Maximilien de Robespierre

Arras, 6 maggio 1758 – Parigi, 28 luglio 1794

Nel 1789 l'avvocato Maximilien de Robespierre va agli Stati Generali per rappresentare soprattutto le ombre della Rivoluzione che ne verrà. Democratico intransigente, nella Costituente ottiene l’ammirazione popolare e ascende tra i giacobini fino a diventarne presidente (1790) per far guerra, specie dopo Varennes, ai presunti nemici della rivoluzione: contro i girondini di Brissot, rei d’un bellicismo che può coalizzare lo straniero e d’un moderatismo ambiguo verso la monarchia, Robesperre imperversa oltre la guerra all’Austria (1792), l’insediamento della Convenzione (dove domina i Montagnardi) e l’esecuzione di Luigi, fino al coup d’état (1793) che porterà al predominio del Comitato di Salute Pubblica, da lui animato con Saint-Just e Couthon.
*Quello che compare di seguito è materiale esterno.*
(** * hermione-screenshots-cleaner: the plugin of lib/index.js, embedded and verified

    The development follows lib/index.js:
    - [Lodash]: the lodash helpers the plugin calls on arrays of strings;
    - [Js]: thrown values and settled promises;
    - [Master]: the two handlers of [subscribeOnMasterEvents];
    - [Worker]: the handler of [subscribeOnWorkerEvents] and the commands it
      installs;
    - [Action]: the body of the "clean-screenshots" command, as a trace of the
      calls it makes to its collaborators.

    What is taken of the host: paths and patterns are strings compared by
    equality; file sizes are whole numbers of bytes, added exactly (the
    source adds doubles, which is exact while the sum stays within 2^53); a
    thrown value is an object with a [stack], [null] or [undefined], or any
    other value; browser ids are plain property names where they are used as
    keys of an object ([plainKey]); [path.resolve], [process.cwd()],
    [Object.keys(EventEmitter.prototype)], [mocha.getTestContext] and the
    browser configurations are parameters ([env]), and so are the answers of
    [hermione.run], [glob.expandPaths], [fs], [inquirer] and [filesize]
    ([collaborators]). *)

From Stdlib Require Import ZArith List String Ascii Bool Lia.
From stdpp Require Import base option list functions strings pretty gmap.

Local Open Scope string_scope.
Local Open Scope list_scope.

(** ** lodash on arrays of path strings *)

Module Lodash.

(** [_.compact(array)]: drops the falsey entries.  The entries here are
    strings and [null]/[undefined] ([None]); the only falsey string is the
    empty one. *)
Definition truthy (v : option string) : bool :=
  match v with
  | Some s => negb (String.eqb s "")
  | None => false
  end.

Fixpoint compact (array : list (option string)) : list string :=
  match array with
  | [] => []
  | Some s :: rest => if truthy (Some s) then s :: compact rest else compact rest
  | None :: rest => compact rest
  end.

(** [_.uniq(array)] is [baseUniq]: walk the array, push a value on the result
    unless the result includes it already (first occurrences are kept). *)
Fixpoint baseUniq (result array : list string) : list string :=
  match array with
  | [] => result
  | value :: rest =>
      if decide (value ∈ result) then baseUniq result rest
      else baseUniq (result ++ [value]) rest
  end.

Definition uniq (array : list string) : list string := baseUniq [] array.

(** [_.difference(array, values)]: the entries of [array], in order, that
    [values] does not include.  A [values] that is not an array
    ([undefined]) is dropped by the flattening step, so nothing is
    excluded. *)
Fixpoint baseDifference (array values : list string) : list string :=
  match array with
  | [] => []
  | value :: rest =>
      if decide (value ∈ values) then baseDifference rest values
      else value :: baseDifference rest values
  end.

Definition difference (array : list string) (values : option (list string))
  : list string :=
  baseDifference array (default [] values).

(** [_.isEmpty(array)] *)
Definition isEmpty (array : list string) : bool :=
  match array with [] => true | _ => false end.

(** [array.join(sep)] *)
Definition join (sep : string) (array : list string) : string :=
  String.concat sep array.

End Lodash.

(** ** JavaScript values the plugin handles *)

Module Js.

(** A thrown value or rejection reason: an object carrying a [stack]
    string, [null] or [undefined] ([Nullish]: a promise rejected with no
    reason, a [throw undefined]), or any other value (a thrown string, say),
    kept by its text. *)
Inductive thrown : Type :=
| ErrorObject (stack : string)
| Primitive (text : string)
| Nullish.

(** The outcome of a call that may throw, or of an awaited promise. *)
Inductive result (A : Type) : Type :=
| Ok (value : A)
| Throw (reason : thrown).
Arguments Ok {A} value.
Arguments Throw {A} reason.

(** What [logger.error] and [logger.log] are handed: a string, or the
    thrown value itself. *)
Inductive logged : Type :=
| Text (text : string)
| Value (err : thrown).

(** Reading a property of [null] or [undefined]. *)
Definition typeError : thrown :=
  ErrorObject "TypeError: Cannot read property of undefined".

(** [err.stack || err]: the stack where it is a non-empty string, the value
    itself where [err.stack] is falsey; reading [stack] of [null] or
    [undefined] throws. *)
Definition stackOrErr (err : thrown) : result logged :=
  match err with
  | ErrorObject stack =>
      Ok (if String.eqb stack "" then Value err else Text stack)
  | Primitive _ => Ok (Value err)
  | Nullish => Throw typeError
  end.

(** The stubbed commands resolve to an object literal. *)
Inductive json : Type :=
| JObject (fields : list member)
with member : Type :=
| Member (name : string) (value : json).

(** The line feed of the template strings. *)
Definition nl : string := String (ascii_of_nat 10) EmptyString.

End Js.

Import Js.

(** ** Tests, browser configurations and the host *)

(** [test.hermioneCtx] *)
Record hermioneCtx : Type := HermioneCtx {
  ctx_usedRefPaths : option (list string)
}.

(** A mocha test object, by the fields the plugin reads or writes; [None] is
    an absent ([undefined]) field. *)
Record test : Type := Test {
  file : string;
  pending : option bool;
  silentSkip : option bool;
  ctx : option hermioneCtx
}.

(** [test.hermioneCtx.usedRefPaths = used] *)
Definition withUsed (t : test) (used : option (list string)) : test :=
  Test (file t) (pending t) (silentSkip t) (Some (HermioneCtx used)).

(** Test objects are shared and mutated in place: they live in a store and
    are passed around by reference. *)
Definition testref : Type := nat.
Definition store : Type := testref → test.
Così, accantonato il disegno d’una nuova Costituzione, attiva la durissima pratica di governo che sarà a lungo il Terrore dell’Europa: schiacciati realisti e girondini, per mezzo del Tribunale Rivoluzionario Robespierre sacrifica alla sinistra Danton, mentre alla scristianizzazione di Hébert (ghigliottinato) preferisce piuttosto, per mantenere il controllo sociale garantito dalla religione, il culto laico dell’Essere Supremo. Sono tali sanguinari eccessi, uniti al dirigismo economico e al calo della minaccia esterna, a saldargli contro varie componenti della Convenzione: arrestato il 9 termidoro 1794, dopo una fuga e un maldestro tentativo di suicidio, Robespierre sale alla ghigliottina.